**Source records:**
○ ○ ○ ○ ○
Lemma toggled_id (db : Pg.t) (c : bool) (id : string) (r : TodoRow.t) :
  TodoRow.id (toggled db c id r) = TodoRow.id r.
Proof. unfold toggled. by destruct (_ && _). Qed.

Lemma run_toggleComplete_pg (todo : Todo.t) (st : State.t) (db : Pg.t) :
  State.todos (Run.state (run respond (toggleComplete todo) st db)) =
  to_todo <$>
    Pg.select
      (Pg.next db (toggled db (negb (Todo.completed todo)) (Todo.id todo) <$> Pg.rows db))
      false.
Proof.
  unfold toggleComplete. rewrite run_after_mutation. cbv zeta.
  cbn [Pg.respond Pg.decode]. rewrite update_rows_completed.
  cbn [snd fst Response.error Response.ok]. by rewrite run_fetchTodos_pg.
Qed.

(** C5, as amended: toggling a task that the caller owns and fetching
    yields exactly one task with its id; its [completed] is flipped, its
    [updated_at] is the time of the update (the [before update] trigger
    sets it), and its owner, title, description, due date and creation
    time are unchanged. *)
Theorem toggle_then_fetch (db : Pg.t) (r : TodoRow.t) (st : State.t) :
  Pg.wf db ->
  r ∈ Pg.rows db ->
  Pg.policy db r = true ->
  let todo := to_todo r in
  let fetched := State.todos (Run.state (run respond (toggleComplete todo) st db)) in
  exists t : Todo.t,
    t ∈ fetched
    /\ (forall t', t' ∈ fetched -> Todo.id t' = Todo.id todo -> t' = t)
    /\ Todo.id t = Todo.id todo
    /\ Todo.completed t = negb (Todo.completed todo)
    /\ Todo.updated_at t = timestamptz_out (Pg.now clock db)
    /\ Todo.user_id t = Todo.user_id todo
    /\ Todo.title t = Todo.title todo
    /\ Todo.description t = Todo.description todo
    /\ Todo.due_date t = Todo.due_date todo
    /\ Todo.created_at t = Todo.created_at todo.
Proof.
  intros Hwf Hr Hp todo fetched. subst fetched. rewrite run_toggleComplete_pg.
  set (c := negb (Todo.completed todo)). set (id := Todo.id todo).
  set (db' := Pg.next db _).
  assert (Hnew : toggled db c id r = Pg.set_updated_at clock db (TodoRow.set_completed c r)).
  { unfold toggled, id, todo. simpl. by rewrite Hp, String.eqb_refl. }
  exists (to_todo (toggled db c id r)). split; [|split].
  - apply list_elem_of_fmap_2, elem_of_select. split.
    + by apply list_elem_of_fmap_2.
    + by rewrite Hnew.
  - intros t' Ht' Hid. apply list_elem_of_fmap in Ht' as (x & -> & Hx).
    apply elem_of_select in Hx as [Hx _]. simpl in Hx.
    apply list_elem_of_fmap in Hx as (y & -> & Hy).
    f_equal. f_equal. apply (NoDup_fmap_eq TodoRow.id (Pg.rows db)); try done.
    simpl in Hid. by rewrite toggled_id in Hid.
  - by rewrite Hnew.
Qed.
○ ○ ○ ○ ○
**THE PROBLEM:** Tally, across the records, each line that contains the word "intros", and answer with nothing except the count.

**TASK RESULT:** 2